Primeiro uma declaração de interesses: apesar de não conhecer pessoalmente o autor de Para Além das Montanhas, o Ricardo Sousa Alves é filho de uma amiga muito querida e, é sabido, estas coisas dos afectos turbam sempre a objectividade com que olhamos as coisas. O que, pensando bem, também não é nada de extraordinário, pois tudo o que aqui escrevo é sempre muito subjectivo e nem sequer vale o que vale, mas apenas o valor que lhe dou. Adiante.

O livro tem um fio narrativo que o tansporta: a história de uma lenta e dolorosa, e muito comovente, despedida de um jovem em relação ao seu irmão mais novo, que está em coma na sequência de um acidente.

Mas para além disso é uma absorvente e intensa evocação da vida numa aldeia remota de Trás-os-Montes, com tudo o que de duro e maravilhoso isso implica. E, não só da vida, mas de uma infância, essa lente amplificadora das emoções, que torna as dificuldades ainda mais severas, e até crueis, e as coisas boas, sobretudo as que vêm da natureza, quase da ordem dos milagres.

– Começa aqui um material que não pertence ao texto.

(** * Goldphin AI backend: the chat proxy of [server.js]

    A shallow embedding of the provider adaptation layer of [server.js]
    ([formatMessagesForProvider], [extractResponseText] and the handler of
    [POST /api/chat]) together with the properties its specification states
    about it.

    The handler receives whatever JSON the client posts and whatever JSON the
    provider answers, so the embedding works on untyped JavaScript values and
    follows the language's rules for truthiness, property reads, optional
    chaining, string conversion and [JSON.stringify]. Exceptions are explicit:
    a computation that may throw returns [Error + A]. The only effect of the
    handler, the outbound [fetch], is a function supplied by the environment;
    the handler returns the calls it made next to its reply. *)

From Stdlib Require Import String Ascii List Bool ZArith Lia.
Import ListNotations.
Local Open Scope string_scope.
Local Set Warnings "-register-all".

(** ** Values *)

(** A JavaScript value as [JSON.parse] builds it, plus [undefined], which
    reading a missing property yields.

    Numbers are IEEE doubles. The server does no arithmetic on them: it tests
    them for truthiness, renders them in template literals and serialises
    them. A number is therefore held as the decimal text [Number::toString]
    gives for it (["2000"], ["0.7"], ["1e+21"], ["NaN"], ["Infinity"]); both
    zeros render as ["0"].

    An object is the list of its own properties in property order, each key
    occurring once. *)
Inductive JSValue : Type :=
| JUndefined
| JNull
| JBool (b : bool)
| JNum (dec : string)
| JStr (s : string)
| JArr (elems : list JSValue)
| JObj (props : list (string * JSValue)).
(** ** The cache, from one call to the next *)

(** X6.  What [exportSecrets] returns with a TTL above 0 is in the cache
    afterwards, under the key of the pair: every later call before the entry
    expires returns the same value and sends nothing.  When the value was
    fetched, the entry expires TTL seconds after the fetch. *)
Theorem export_is_cached this projectId environment w data w' :
  0 < cacheTtl this ->
  exportSecrets this projectId environment w = (Return data, w') ->
  exists entry,
    secretsCache w' !! getCacheKey projectId environment = Some entry /\
    secrets entry = data /\
    (sent w' <> sent w -> expiresAt entry = clock w' + cacheTtl this * 1000) /\
    forall t, t < expiresAt entry ->
      exportSecrets this projectId environment (at_time t w') =
        (Return data, at_time t w').
Proof.
  intros Httl Hrun.
  assert (forall entry,
            secretsCache w' !! getCacheKey projectId environment = Some entry ->
            secrets entry = data ->
            forall t, t < expiresAt entry ->
              exportSecrets this projectId environment (at_time t w') =
                (Return data, at_time t w')) as Hlater.
  { intros entry Hentry <- t Ht. apply exportSecrets_hit, fresh_entry_Some. by simpl. }
  destruct (fresh_entry this projectId environment w) as [entry|] eqn:Hfresh.
  - rewrite (exportSecrets_hit _ _ _ _ _ Hfresh) in Hrun. injection Hrun as <- <-.
    apply fresh_entry_Some in Hfresh as (_ & Hentry & _).
    exists entry. split_and!; [done|done|done|by apply Hlater].
  - rewrite (exportSecrets_miss _ _ _ _ Hfresh) in Hrun.
    destruct (request this "GET" (export_path projectId environment) VUndefined w)
      as [[response|error] w1]; simpl in Hrun; [|done].
    destruct (prop response "data") as [data'|]; [|done].
    destruct (Z.ltb_spec 0 (cacheTtl this)); [|lia].
    injection Hrun as <- <-.
    eexists. split; [apply lookup_insert_eq|].
    split_and!; [done|done|].
    apply Hlater; [apply lookup_insert_eq|done].
Qed.
(** ** Pass 1: which blobs are used, duplicates or unused *)

(** The variables of the first loop: the set [usedBlobs] that the loop
    empties, [keepBlobs], [duplicateBlobs] and [stats]. *)
Record classified := mkClassified {
  c_usedBlobs : gset BlobHandle;
  c_keepBlobs : gset BlobHandle;
  c_duplicateBlobs : gset BlobHandle;
  c_stats : pruneStats
}.

(** The body of [for blob := range repo.Index().Each(ctx)], first loop. *)
Definition classifyBlob (s : classified) (blob : PackedBlob) : classified :=
  let bh := Handle blob in
  let size := wrap64 (Length blob) in
  if decide (bh ∈ c_usedBlobs s) then
    (* used blob, move to keepBlobs *)
    mkClassified (c_usedBlobs s ∖ {[bh]}) ({[bh]} ∪ c_keepBlobs s) (c_duplicateBlobs s)
      (onBlobs (fun b => blobStats.set_Used (add64 (blobStats.Used b) 1) b)
        (onSize (fun z => sizeStats.set_Used (add64 (sizeStats.Used z) size) z) (c_stats s)))
  else if decide (bh ∈ c_keepBlobs s) then
    (* duplicate blob *)
    mkClassified (c_usedBlobs s) (c_keepBlobs s) ({[bh]} ∪ c_duplicateBlobs s)
      (onBlobs (fun b => blobStats.set_Duplicate (add64 (blobStats.Duplicate b) 1) b)
        (onSize (fun z => sizeStats.set_Duplicate (add64 (sizeStats.Duplicate z) size) z) (c_stats s)))
  else
    mkClassified (c_usedBlobs s) (c_keepBlobs s) (c_duplicateBlobs s)
      (onBlobs (fun b => blobStats.set_Unused (add64 (blobStats.Unused b) 1) b)
        (onSize (fun z => sizeStats.set_Unused (add64 (sizeStats.Unused z) size) z) (c_stats s))).

Definition classifyBlobs (usedBlobs : gset BlobHandle) (blobs : list PackedBlob) : classified :=
  foldl classifyBlob (mkClassified usedBlobs ∅ ∅ zeroStats) blobs.

(** ** Pass 2: the [packInfo] of every pack of the index *)

(** [indexPack[pid] = packInfo{tpe: restic.NumBlobTypes, usedSize: uint64(hdrSize)}]
    for every entry of the map of header sizes. *)
Definition seedIndexPack (packSize : gmap ID Z) : gmap ID packInfo.t :=
  (fun hdrSize => packInfo.mk 0 0 0 (wrap64 hdrSize) 0 NumBlobTypes) <$> packSize.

Foi este o aspecto do livro que mais me prendeu, até pelo domínio exemplar quer da linguagem quer dos hábitos e gestos de um quotidiano enraizado num modo de vida austero e antigo. Apesar das minhas raízes se localizarem noutra latitude, tão radicalmente diversa, passei na adolescência, ainda que de raspão, por uma aldeia da Beira Alta, não muito distante, nem diferente, da que é descrita no livro. E durante um ano lectivo estudei num das principais cidades transmontanas, o que quer dizer que o meu ouvido reconheceu algumas das expressões utilizadas no livro. Bô!